Asiatische Ambivalenzen

Nach dem „asiatischen Wirtschaftswunder“ entbrennt nun die Diskussion darum, ob auch eine
politische Umgestaltung erfolgen müsse – und wenn ja, ob unbedingt nach westlichen Muster.
Eberhard Sandschneider, Direktor des Forschungsinstituts der DGAP, analysiert Trends, aber
auch Risiken, denen sich der asiatische Kontinent gegenübersieht. Asiens Ambitionen sollten
vom Westen nicht unterschätzt werden.

Unser Umgang mit Asien ist hochgradig konjunkturell geprägt. Vier Begriffe haben in den letzten beiden Jahrzehnten diesen konjunkturellen Umgang besonders deutlich werden lassen: Nachdem das so genannte „asiatische Wunder“ die Gemüter erhitzt hatte, folgte eine intensive Diskussion um „asiatische Werte“, die, gerade als sie ihren vermeintlichen Höhepunkt erreichte, abrupt durch teils schadenfrohe, teils besorgte Debatten über die Auswirkungen der „asiatischen Krise“ abgelöst wurde. Rund fünf Jahre später scheint nun die Teilhabe am „asiatischen Boom“ das beherrschende Tagesthema zu sein.

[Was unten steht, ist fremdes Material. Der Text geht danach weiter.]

Lemma safe_schedule Qs b c s0 s hp : state_ok N Qs c s → dint s = true → isr_nesting s = 0 → rest c s → joinq c ∉ Qs →
  others_kept c s0 s → 0 ≤ hp ≤ 1 → safe N pr Qs b c s0 ((os_schedule hp;; arch_critical_exit b) s).
Proof.
  intros (A & H & HN) Hd Hn Hr Hj Ho Hhp. destruct (sys_sched _ _ _ _ H) as [tk Hok].
  destruct (os_schedule_spec A s c tk hp Hok Hd Hhp) as
    [[Hlk Hrun] | [(_ & _ & He & Hrun) | (_ & _ & new & A' & s' & Hh & Hge & Hrun)]].
  1,2: erewrite bind_Done by exact Hrun; cbn; split_and!; try done; split; [exists A; split; [by apply sys_ok_dint | done] | intros _].
  { intros Hl. cbn in Hl. lia. }
  { eapply (urgent_same s); [| done..]. by eapply urgent_stays; [| apply Hhp |]. }
  rewrite Hn in Hrun. cbn [Z.eqb] in Hrun. destruct (handover_state _ _ _ _ _ _ _ _ _ H HN Hok Hh (proj1 Hhp) Hge) as (Hnc & Hs' & Hr' & Hdom & Hn' & _).
  erewrite bind_Switch by exact Hrun. cbn. split_and!; [done | by exists new | by rewrite Hn' | by eapply others_trans; eauto |].
  intros Qs2 s2 [(A2 & H2 & HN2) Hu2] Hd2 Hn2 (Hr2 & Hj2 & _). exists Qs2. split; [done |].
  destruct (sys_ok_running _ _ _ _ H2) as (s3 & Hrun3 & H3 & (tk3 & Ht3 & Ht3') & _ & Hn3 & Hl3).
  erewrite bind_Done by exact Hrun3. cbn.
  assert (∀ t, is_Some (tasks s2 !! t) ↔ is_Some (tasks s3 !! t)) as Hdom3.
  { intros t. rewrite Ht3', lookup_insert. case_decide; [subst; rewrite Ht3; by split; eauto | done]. }
  assert (∀ t, rest t s2 → rest t s3) as Hr3.
  { intros t Hrt tk'. rewrite Ht3', lookup_insert. case_decide; [intros [= <-]; subst; by apply (Hrt tk3) | apply Hrt]. }
  split_and!; [split; [exists A2; split; [by apply sys_ok_dint | cbn; by rewrite (size_same s2 s3)] |] | done | by rewrite Hn3 | | |].
  - intros Hpr. eapply (urgent_own s2 _ c (set_state TASKSTATE_RUNNING) tk3); [by apply Hu2 | cbn; by rewrite Hl3 | done..].
  - apply Hr3, Hr2. by apply Hr'.
  - by rewrite <- Hj2.
  - eapply (others_same _ _ s3); [done |]. eapply others_trans; [apply others_refl | auto | done].
Qed.

(** Inside an interrupt the scheduler only changes [task_current], and in a nested
    one it does nothing. *)
Lemma isr_schedule Qs c s hp b : state_ok N Qs c s → dint s = true → 1 ≤ isr_nesting s →
  (pr = true → isr_nesting s = 1) → 0 ≤ hp ≤ 1 →
  ∃ s' c', (os_schedule hp;; arch_critical_exit b) s = Done tt s' ∧ task_ok N pr Qs c' s' ∧ dint s' = b ∧
    isr_nesting s' = isr_nesting s ∧ sched_lock s' = sched_lock s ∧ (sched_lock s ≠ 0 → c' = c) ∧
    (∀ t, rest t s → rest t s') ∧ ∀ t, is_Some (tasks s !! t) ↔ is_Some (tasks s' !! t).
Proof.
  intros (A & H & HN) Hd Hn Hn1 Hhp. destruct (sys_sched _ _ _ _ H) as [tk Hok].
  destruct (os_schedule_spec A s c tk hp Hok Hd Hhp) as
    [[Hlk Hrun] | [(_ & _ & He & Hrun) | (Hle & Hl0 & new & A' & s' & Hh & Hge & Hrun)]].
  1,2: erewrite bind_Done by exact Hrun; exists (set_dint b s), c; split_and!; try done; split; [exists A; split; [by apply sys_ok_dint | done] | intros Hpr].
  { intros Hl. cbn in Hl. specialize (Hn1 Hpr). lia. }
  { eapply (urgent_same s); [| done..]. by eapply urgent_stays; [| apply Hhp |]. }
  rewrite (proj2 (Z.eqb_neq (isr_nesting s) 0)) in Hrun by lia.
  destruct (handover_state _ _ _ _ _ _ _ _ _ H HN Hok Hh (proj1 Hhp) Hge) as (_ & [(A2 & H2 & HN2) Hu2] & Hr' & Hdom & Hn' & Hlk' & _).
  destruct (sys_ok_running _ _ _ _ H2) as (s3 & Hrun3 & H3 & (tk3 & Ht3 & Ht3') & _ & Hn3 & Hl3). cbn in Ht3, Ht3', Hn3, Hl3.
  erewrite bind_Done by (rewrite Hrun; exact Hrun3).
  assert (∀ t, is_Some (tasks s' !! t) ↔ is_Some (tasks s3 !! t)) as Hdom3.
  { intros t. rewrite Ht3', lookup_insert. case_decide; [subst; rewrite Ht3; by split; eauto | done]. }
  exists (set_dint b s3), new. split_and!; [done | | done | cbn; by rewrite Hn3, <- Hn' | cbn; by rewrite Hl3 | done | |].
  - split; [exists A2; split; [by apply sys_ok_dint |]; cbn; by rewrite (size_same s' s3) |]. intros Hpr.
    eapply (urgent_own (set_task_current (Some new) s') _ new (set_state TASKSTATE_RUNNING) tk3); [by apply Hu2 | cbn; by rewrite Hl3 | done..].
  - intros t Hrt tk'. cbn. rewrite Ht3', lookup_insert.
    case_decide; [intros [= <-]; subst; by apply (Hr' _ Hrt tk3) | by apply Hr'].
  - intros t. cbn. by rewrite Hdom.
Qed.

(** *** Calls that end with a request to the scheduler *)

Definition kept s s' : Prop :=
  (∀ t, rest t s → rest t s') ∧ (∀ t, is_Some (tasks s !! t) ↔ is_Some (tasks s' !! t)).

Definition tail (request : option Z) (b : bool) : K unit :=
  match request with
  | None => arch_critical_exit b
  | Some hp => os_schedule hp;; arch_critical_exit b
  end.

(** The code halts, or comes to its [tail] in a state that satisfies the invariant. *)
Definition to_tail (Qs : objs) (c : tid) s (r : res unit) : Prop :=
  (∃ s', r = Halted s') ∨
  ∃ s' request, r = tail request (dint s) s' ∧ (∀ hp, request = Some hp → 0 ≤ hp ≤ 1) ∧
    state_ok N Qs c s' ∧ dint s' = true ∧ isr_nesting s' = isr_nesting s ∧ sched_lock s' = sched_lock s ∧ kept s s' ∧
    (request = None → pr = true → urgent c s → urgent c s').

Lemma kept_others c s s' : kept s s' → others_kept c s s'.
Proof. intros [Hr Hd]. split; [auto | done]. Qed.

Lemma tail_safe Qs c s r : to_tail Qs c s r → isr_nesting s = 0 → rest c s → joinq c ∉ Qs → (pr = true → urgent c s) →
  safe N pr Qs (dint s) c s r.
Proof.
  intros [[s' ->] | (s' & request & -> & Hhp & (A & H & HN) & Hd & Hn & _ & Hk & Hu)] Hn0 Hrc Hj Hur; [done |].
  pose proof (kept_others c _ _ Hk) as Ho. destruct Hk as [Hr _].
  destruct request as [hp |]; cbn [tail].
  - apply safe_schedule; try done; [by exists A | by rewrite Hn | auto | auto].
  - cbn. split_and!; [split; [exists A; split; [by apply sys_ok_dint | done] | intros Hpr; apply (urgent_same s'); auto] | done | by rewrite Hn | exact (Hr c Hrc) | done | exact Ho].
Qed.

(** What code of an interrupt does: it keeps the invariant, perhaps with other
    objects [Qs], and changes [task_current] only where the scheduler is not
    locked. *)
Definition isr_ok (ex : option tid) (Qs : objs) (c : tid) s (r : res unit) : Prop :=
  (∃ s', r = Halted s') ∨ ∃ s' c', r = Done tt s' ∧ nearly_ok N pr ex Qs c' s' ∧ isr_nesting s' = isr_nesting s ∧
    sched_lock s' = sched_lock s ∧ (sched_lock s ≠ 0 → c' = c) ∧ kept s s'.
(** Task 2 (priority 3) waits for a semaphore, task 1 (priority 1) runs. An interrupt
    enables interrupts, and a nested one signals the semaphore: at nesting level 2
    the request to the scheduler is ignored, and the outer interrupt ends without
    repeating it. Task 1 goes on although task 2 is ready. *)
Definition nested_script : list event :=
  [Call (Api_sem_down (SemUser 0) OS_TIMEOUT_INFINITE 0);
   Isr [Isr_eint; Isr_nested [Isr_call (Api_sem_up_sync (SemUser 0) false) []]]].
Definition nested_wake : option machine :=
  boot (λ _ _ s, Done tt s) no_context 20
    [new 1 1; new 2 3; Api_sem_create (SemUser 0) 0] ≫=
  run (λ _ _ s, Done tt s) no_context 20 nested_script.

Example nested_wake_forgotten : ∃ s v p sus, nested_wake = Some (Running s v p sus) ∧
  task_current s = Some 1%nat ∧ prio_current <$> tasks s !! 1%nat = Some 1 ∧ sched_lock s = 0 ∧ isr_nesting s = 0 ∧
  task_queue <$> tasks s !! 2%nat = Some (Some Q_ready) ∧ prio_current <$> tasks s !! 2%nat = Some 3.
Proof.
  assert (match nested_wake with
    | Some (Running s _ _ _) => bool_decide (task_current s = Some 1%nat ∧ prio_current <$> tasks s !! 1%nat = Some 1 ∧
        sched_lock s = 0 ∧ isr_nesting s = 0 ∧
        task_queue <$> tasks s !! 2%nat = Some (Some Q_ready) ∧ prio_current <$> tasks s !! 2%nat = Some 3)
    | _ => false end = true) as H by (vm_compute; reflexivity).
  destruct nested_wake as [[s v p sus |] |]; [| done..]. exists s, v, p, sus. split; [done |]. by apply bool_decide_eq_true in H.
Qed.

(** ** Interrupting [os_timer_create] *)

(** A task creates a timer of 5 ticks; before the critical section of
    [os_timer_create] an interrupt destroys it. The call then arms it all the same,
    with no ticks left and marked as destroyed; the next tick takes one off: the
    subtraction wraps around and the timer has 65535 ticks to go. *)
Definition destroyed_early : option machine :=
  boot (λ _ _ s, Done tt s) no_context 20 [new 1 1] ≫=
  run (λ _ _ s, Done tt s) no_context 20
    [Call (Api_timer_create (TmUser 0) (P_user 0) Param_null 5 0); Isr [Isr_call (Api_timer_destroy (TmUser 0)) []]; Go].
Definition timer_left (M : option machine) (magic_ rem_ : Z) : bool :=
  match M with
  | Some (Running s _ None _) => bool_decide (armed (list_to_map (lists_of s)) = [TmUser 0] ∧
      magic (timer_at s (TmUser 0)) = magic_ ∧ ticks_rem (timer_at s (TmUser 0)) = rem_)
  | _ => false
  end.

Example destroyed_before_armed : timer_left destroyed_early OS_TIMER_MAGIC2 0 = true ∧
  timer_left (destroyed_early ≫= run (λ _ _ s, Done tt s) no_context 20 [Isr [Isr_call Api_tick []]]) OS_TIMER_MAGIC2 65535 = true.
Proof. split; vm_compute; reflexivity. Qed.

(** The first step of [os_timer_create]: its assertions, and what it writes. *)
Definition create_checks (x : tmid) (timeout : Z) : K unit :=
  OS_ASSERT (timeout >? 0);; OS_ASSERT (timeout <? OS_TIMER_TICKSREM_MAX);;
  tm ← get_timer x; OS_ASSERT (negb (magic tm =? OS_TIMER_MAGIC1)).
Definition create_stores (x : tmid) (cb : timer_proc_t) (pa : timer_param_t) (timeout reload : Z) : K unit :=
  provide_link (L_timer x);; on_links (list_init (Some (L_timer x)));; put_timer x (Timer timeout reload cb pa OS_TIMER_MAGIC1).
Lemma create_init_parts x cb pa timeout reload s :
  os_timer_create_init x cb pa timeout reload s = (create_checks x timeout;; create_stores x cb pa timeout reload) s.
Proof.
  unfold os_timer_create_init, create_checks, create_stores, OS_ASSERT, mbind, K_bind.
  destruct (timeout >? 0); [| done]. cbn. destruct (timeout <? OS_TIMER_TICKSREM_MAX); [| done]. cbn.
  by destruct (negb _).
Qed.

(** An interrupt creates the same timer between the two. *)
Definition create_clash : K unit :=
  create_checks (TmUser 0) 5;;
  isr (λ _ _ s, Done tt s) no_context 3 [Isr_call (Api_timer_create (TmUser 0) (P_user 0) Param_null 5 0) []];;
  create_stores (TmUser 0) (P_user 0) Param_null 5 0.
Definition clashed : kstate := run_state (os_init;; create_clash) kstate_reset.

Lemma seek_stuck x s : read_links (get_next (Some (L_timer x))) s = Done (Some (L_timer x)) s →
  ∀ n, timer_seek n x (Some (L_timer x)) s = NoFuel.
Proof.
  intros H n. induction n as [| n IH]; [done |]. cbn [timer_seek].
  change (list_itr_end (Some L_timer_list) (Some (L_timer x))) with false. cbn iota.
  do 3 erewrite bind_Done by done. cbn beta. rewrite Z.gtb_ltb, Z.ltb_irrefl. by erewrite bind_Done by exact H.
Qed.

(** [list_init] has cut the timer loose from the list, which still leads to it: the
    search for its place in [timer_add] never ends, with interrupts masked. *)
Example create_interrupted_by_create_hangs : (∃ s, (os_init;; create_clash) kstate_reset = Done tt s ∧ s = clashed) ∧
  ∀ fuel, os_timer_create_add fuel (TmUser 0) clashed = NoFuel.
Proof.
  split; [exists clashed; split; [by_running | done] |]. intros fuel. unfold os_timer_create_add.
  erewrite bind_Done by reflexivity. set (s1 := set_dint true clashed).
  rewrite (bind_Done _ _ s1 0 s1) by by_running.
  erewrite bind_Done by reflexivity. erewrite bind_Done by reflexivity. set (s2 := set_timers _ s1).
  apply bind_NoFuel. unfold timer_add.
  rewrite (bind_Done _ _ s2 (Some (L_timer (TmUser 0))) s2) by by_running.
  apply bind_NoFuel, seek_stuck. by_running.
Qed.
(** C7.  For every base64 string the payload is an object with the single
    property [contents], an array of one entry with role "user" whose
    parts are exactly two, in this order: the fixed instruction as [text],
    and an [inlineData] of [mimeType] "image/png" whose [data] is the
    given string.  A run of the flow sends the endpoint that payload:
    when sign-in works, exactly one request, a POST of the payload to the
    endpoint's URL, is added to what the endpoint has received, and the
    [data] of its body is the given string; when sign-in fails, none. *)
Theorem payload_is_sent_as_built (env : Env) (b : string) (w : World Net) :
  (exists entry text_part image_part inline,
      keys (payload b) = ["contents"]
      /\ json_member (payload b) (KName "contents") = Some (VArr [entry])
      /\ keys entry = ["role"; "parts"]
      /\ json_member entry (KName "role") = Some (VStr "user")
      /\ json_member entry (KName "parts") = Some (VArr [text_part; image_part])
      /\ keys text_part = ["text"]
      /\ json_member text_part (KName "text") = Some (VStr instruction)
      /\ keys image_part = ["inlineData"]
      /\ json_member image_part (KName "inlineData") = Some inline
      /\ keys inline = ["mimeType"; "data"]
      /\ json_member inline (KName "mimeType") = Some (VStr "image/png")
      /\ json_member inline (KName "data") = Some (VStr b))
  /\ requests (outside (snd (analyzeImage env b w)))
     = (requests (outside w)
          ++ match signIn_outcome env (signIns (outside w)) with
             | None =>
                 [mkRequest apiUrl "POST" [("Content-Type", "application/json")]
                    (payload b)]
             | Some _ => []
             end)%list
  /\ (signIn_outcome env (signIns (outside w)) = None ->
      json_path
        (req_body (last (requests (outside (snd (analyzeImage env b w))))
                     (mkRequest "" "" [] VNull)))
        [KName "contents"; KIndex 0; KName "parts"; KIndex 1;
         KName "inlineData"; KName "data"]
      = Some (VStr b)).
Proof.
  assert (Hsent : requests (outside (snd (analyzeImage env b w)))
                  = (requests (outside w)
                       ++ match signIn_outcome env (signIns (outside w)) with
                          | None => [the_request b]
                          | Some _ => []
                          end)%list).
  { destruct (analyzeImage_runs env b w) as (net & evs & p & msg & Heq & Hrun).
    rewrite Heq. cbn [snd finished outside].
    destruct Hrun as [e Hauth | e Hauth | st txt result Hauth Hreply Hok];
      rewrite Hauth; cbn [signed_in requested requests].
    - rewrite app_nil_r. reflexivity.
    - reflexivity.
    - reflexivity. }
  split; [do 4 eexists; repeat split |].
  split; [exact Hsent |].
  intros Hauth. rewrite Hsent, Hauth, last_last. reflexivity.
Qed.
(** C2, as stated, fails: the count checks sit inside the branch guarded by
    the mandatory flag.  A visible, non-hidden image field that is not
    mandatory, in a subsection asking for at least two images, holding one
    file: the pass returns an empty error object. *)
Lemma optional_image_count_unchecked :
  (fieldType optionalPhotoField = "IMAGE" /\ isHidden optionalPhotoField = false
   /\ mandatory optionalPhotoField = false)
  /\ formValues optionalOnePhotoState !! photoKey = Some (VFile (mkFile "front.png" 1024))
  /\ "KYC" ∈ visibleSections optionalOnePhotoState
  /\ returnedBy (validateForm isoDateParse 0 (Some optionalPhotoSchema) optionalOnePhotoState)
     = Ok (mkValidation true []).
Proof.
  split; [done|]. split; [vm_compute; reflexivity|]. split; [|vm_compute; reflexivity].
  apply (bool_decide_unpack _). vm_compute. exact I.
Qed.

(** ** Folds *)

Lemma foldl_bind {A B C} (f : A -> C -> A) (g : B -> list C) (l : list B) (a : A) :
  foldl f a (l ≫= g) = foldl (fun a x => foldl f a (g x)) a l.
Proof.
  revert a. induction l as [|x l IH]; intros a; [done|].
  rewrite bind_cons, foldl_app. apply IH.
Qed.

Lemma foldl_map {A B C} (f : A -> C -> A) (h : B -> C) (l : list B) (a : A) :
  foldl f a (map h l) = foldl (fun a x => f a (h x)) a l.
Proof. revert a. induction l as [|x l IH]; intros a; [done|]. apply IH. Qed.

Lemma foldl_ext_in {A B} (f g : A -> B -> A) (l : list B) (a : A) :
  (forall a x, x ∈ l -> f a x = g a x) -> foldl f a l = foldl g a l.
Proof.
  revert a. induction l as [|x l IH]; intros a H; [done|]. simpl.
  rewrite (H a x) by (by left). apply IH. intros a' y Hy. apply H. by right.
Qed.

(** ** The initialiser *)

Section Initialiser.

Implicit Types (acc : InitAcc) (section : Section) (subSection : SubSection).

Schlagworte wie „atlantische Gegenwart – pazifische Zukunft“ bereiteten bis zur zweiten Hälfte der neunziger Jahre nicht nur besorgten Hütern der euro-atlantischen Stellung in der Welt Sorgen, sie hatten auch einen offensichtlich berechtigten ökonomischen Hintergrund. Da gab es wachsende Befürchtungen in Europa, von der Effizienz asiatischer Industriegesellschaften schon mittel- und erst recht langfristig überholt zu werden. Ein Blick auf ökonomische Wachstumsraten schien den Schluss nahe zu legen, dass insbesondere Europa allen Grund hatte, besorgt zu sein: Asiatische Industriegesellschaften wuchsen über viele Jahre mit durchschnittlich zweistelligen Zuwachsraten. Schätzungen der Weltbank für das Jahr 2020 prognostizieren unter den 15 führenden Weltwirtschaftsmächten allein sieben asiatische – darunter die Volksrepublik China sogar vor den USA auf dem ersten Platz.1 Nach Ostasien scheint sich mittlerweile – angeführt von Indien – auch Südasien auf einen ähnlichen Entwicklungsweg zu machen.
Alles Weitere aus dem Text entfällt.